> EXERCISE GOAL
Please quote exactly the opening lines of the data, from the first line to the one where "registered ones (nil" appears.

> SUPPLIED DATA

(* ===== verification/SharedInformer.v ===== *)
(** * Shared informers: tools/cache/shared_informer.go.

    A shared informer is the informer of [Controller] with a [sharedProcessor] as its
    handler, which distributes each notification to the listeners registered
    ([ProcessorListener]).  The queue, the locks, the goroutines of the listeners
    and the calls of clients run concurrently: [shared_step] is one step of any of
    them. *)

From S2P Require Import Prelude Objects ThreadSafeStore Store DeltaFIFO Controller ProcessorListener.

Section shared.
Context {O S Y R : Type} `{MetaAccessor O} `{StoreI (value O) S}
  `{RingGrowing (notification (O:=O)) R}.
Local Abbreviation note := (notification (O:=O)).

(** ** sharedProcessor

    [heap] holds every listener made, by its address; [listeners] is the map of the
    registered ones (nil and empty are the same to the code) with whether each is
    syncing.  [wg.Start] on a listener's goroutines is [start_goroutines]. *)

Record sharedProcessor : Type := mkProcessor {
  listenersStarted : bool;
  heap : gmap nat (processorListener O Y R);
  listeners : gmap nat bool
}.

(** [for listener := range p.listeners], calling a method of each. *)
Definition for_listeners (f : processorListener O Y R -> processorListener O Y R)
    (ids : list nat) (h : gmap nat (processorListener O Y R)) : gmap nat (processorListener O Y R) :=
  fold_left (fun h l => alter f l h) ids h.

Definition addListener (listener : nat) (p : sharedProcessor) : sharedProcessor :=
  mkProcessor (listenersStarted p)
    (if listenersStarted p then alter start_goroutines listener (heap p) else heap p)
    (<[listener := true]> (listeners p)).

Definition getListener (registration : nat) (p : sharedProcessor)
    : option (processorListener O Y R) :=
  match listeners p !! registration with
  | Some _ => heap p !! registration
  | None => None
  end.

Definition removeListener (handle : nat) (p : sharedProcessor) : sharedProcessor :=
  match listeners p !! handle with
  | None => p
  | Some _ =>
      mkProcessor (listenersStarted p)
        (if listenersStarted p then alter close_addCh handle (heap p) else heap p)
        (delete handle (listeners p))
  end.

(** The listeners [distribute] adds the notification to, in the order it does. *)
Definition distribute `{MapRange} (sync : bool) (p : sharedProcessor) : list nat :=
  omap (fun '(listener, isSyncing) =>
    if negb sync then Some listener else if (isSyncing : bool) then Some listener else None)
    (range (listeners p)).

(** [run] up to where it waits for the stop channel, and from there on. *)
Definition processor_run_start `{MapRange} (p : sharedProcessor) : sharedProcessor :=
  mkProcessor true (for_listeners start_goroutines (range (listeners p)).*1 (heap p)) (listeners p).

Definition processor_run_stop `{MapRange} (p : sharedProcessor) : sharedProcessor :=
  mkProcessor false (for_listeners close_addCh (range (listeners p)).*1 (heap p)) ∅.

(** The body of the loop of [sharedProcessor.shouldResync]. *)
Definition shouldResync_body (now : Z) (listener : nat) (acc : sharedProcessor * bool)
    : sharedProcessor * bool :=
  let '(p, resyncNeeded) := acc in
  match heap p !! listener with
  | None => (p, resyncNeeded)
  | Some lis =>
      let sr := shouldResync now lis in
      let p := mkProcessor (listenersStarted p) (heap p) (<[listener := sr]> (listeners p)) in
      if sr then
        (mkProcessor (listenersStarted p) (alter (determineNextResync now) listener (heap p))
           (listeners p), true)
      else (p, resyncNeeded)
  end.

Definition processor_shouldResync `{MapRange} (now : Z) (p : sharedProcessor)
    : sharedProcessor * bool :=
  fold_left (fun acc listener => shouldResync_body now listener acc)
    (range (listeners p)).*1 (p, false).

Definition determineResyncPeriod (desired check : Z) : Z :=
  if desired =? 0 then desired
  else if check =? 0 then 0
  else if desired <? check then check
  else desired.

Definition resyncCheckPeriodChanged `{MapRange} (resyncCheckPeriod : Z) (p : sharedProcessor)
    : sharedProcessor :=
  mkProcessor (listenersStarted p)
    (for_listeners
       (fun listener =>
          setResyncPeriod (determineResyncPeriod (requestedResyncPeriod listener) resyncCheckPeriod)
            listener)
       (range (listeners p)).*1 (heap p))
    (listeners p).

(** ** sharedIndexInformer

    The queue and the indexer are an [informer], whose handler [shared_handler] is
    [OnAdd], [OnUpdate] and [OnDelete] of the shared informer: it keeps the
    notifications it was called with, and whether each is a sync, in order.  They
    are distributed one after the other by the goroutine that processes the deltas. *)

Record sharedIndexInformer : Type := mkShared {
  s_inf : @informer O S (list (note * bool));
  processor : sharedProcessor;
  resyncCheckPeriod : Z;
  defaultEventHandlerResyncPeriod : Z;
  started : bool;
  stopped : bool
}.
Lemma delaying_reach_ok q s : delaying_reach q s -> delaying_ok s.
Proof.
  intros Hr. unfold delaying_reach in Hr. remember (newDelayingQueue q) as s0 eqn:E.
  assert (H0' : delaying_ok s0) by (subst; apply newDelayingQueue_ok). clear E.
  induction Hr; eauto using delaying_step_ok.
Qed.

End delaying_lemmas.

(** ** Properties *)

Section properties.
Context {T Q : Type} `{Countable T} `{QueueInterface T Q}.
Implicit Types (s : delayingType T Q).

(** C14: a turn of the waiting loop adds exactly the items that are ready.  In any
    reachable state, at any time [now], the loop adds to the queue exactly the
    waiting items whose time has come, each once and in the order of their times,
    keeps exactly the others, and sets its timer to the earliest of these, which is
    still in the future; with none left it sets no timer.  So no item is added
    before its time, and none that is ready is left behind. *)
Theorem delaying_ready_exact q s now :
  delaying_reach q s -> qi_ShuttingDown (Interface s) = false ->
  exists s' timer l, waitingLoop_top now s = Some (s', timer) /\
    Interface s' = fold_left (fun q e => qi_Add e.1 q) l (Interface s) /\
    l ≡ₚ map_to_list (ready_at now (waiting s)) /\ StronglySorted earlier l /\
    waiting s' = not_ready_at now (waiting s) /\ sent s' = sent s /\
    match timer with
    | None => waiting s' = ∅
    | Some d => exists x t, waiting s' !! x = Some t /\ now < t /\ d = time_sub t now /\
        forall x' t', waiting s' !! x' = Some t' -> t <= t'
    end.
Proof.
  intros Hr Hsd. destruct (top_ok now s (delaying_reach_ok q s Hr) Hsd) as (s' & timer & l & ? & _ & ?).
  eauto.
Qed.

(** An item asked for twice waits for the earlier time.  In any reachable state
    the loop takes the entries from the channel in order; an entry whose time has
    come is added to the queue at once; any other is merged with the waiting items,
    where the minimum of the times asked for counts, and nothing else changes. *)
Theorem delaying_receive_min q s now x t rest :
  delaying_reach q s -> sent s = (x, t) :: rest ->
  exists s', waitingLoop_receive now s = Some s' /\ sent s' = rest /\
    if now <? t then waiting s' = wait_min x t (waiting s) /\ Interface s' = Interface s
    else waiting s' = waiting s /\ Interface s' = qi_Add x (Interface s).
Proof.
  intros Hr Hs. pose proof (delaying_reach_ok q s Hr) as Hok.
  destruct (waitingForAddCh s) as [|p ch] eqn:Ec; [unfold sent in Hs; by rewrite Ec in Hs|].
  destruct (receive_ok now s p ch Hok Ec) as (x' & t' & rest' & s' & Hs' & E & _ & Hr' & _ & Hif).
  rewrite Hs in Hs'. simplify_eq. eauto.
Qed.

> WORKED SOLUTION
(* ===== verification/SharedInformer.v ===== *)
(** * Shared informers: tools/cache/shared_informer.go.

    A shared informer is the informer of [Controller] with a [sharedProcessor] as its
    handler, which distributes each notification to the listeners registered
    ([ProcessorListener]).  The queue, the locks, the goroutines of the listeners
    and the calls of clients run concurrently: [shared_step] is one step of any of
    them. *)

From S2P Require Import Prelude Objects ThreadSafeStore Store DeltaFIFO Controller ProcessorListener.

Section shared.
Context {O S Y R : Type} `{MetaAccessor O} `{StoreI (value O) S}
  `{RingGrowing (notification (O:=O)) R}.
Local Abbreviation note := (notification (O:=O)).

(** ** sharedProcessor

    [heap] holds every listener made, by its address; [listeners] is the map of the
    registered ones (nil and empty are the same to the code) with whether each is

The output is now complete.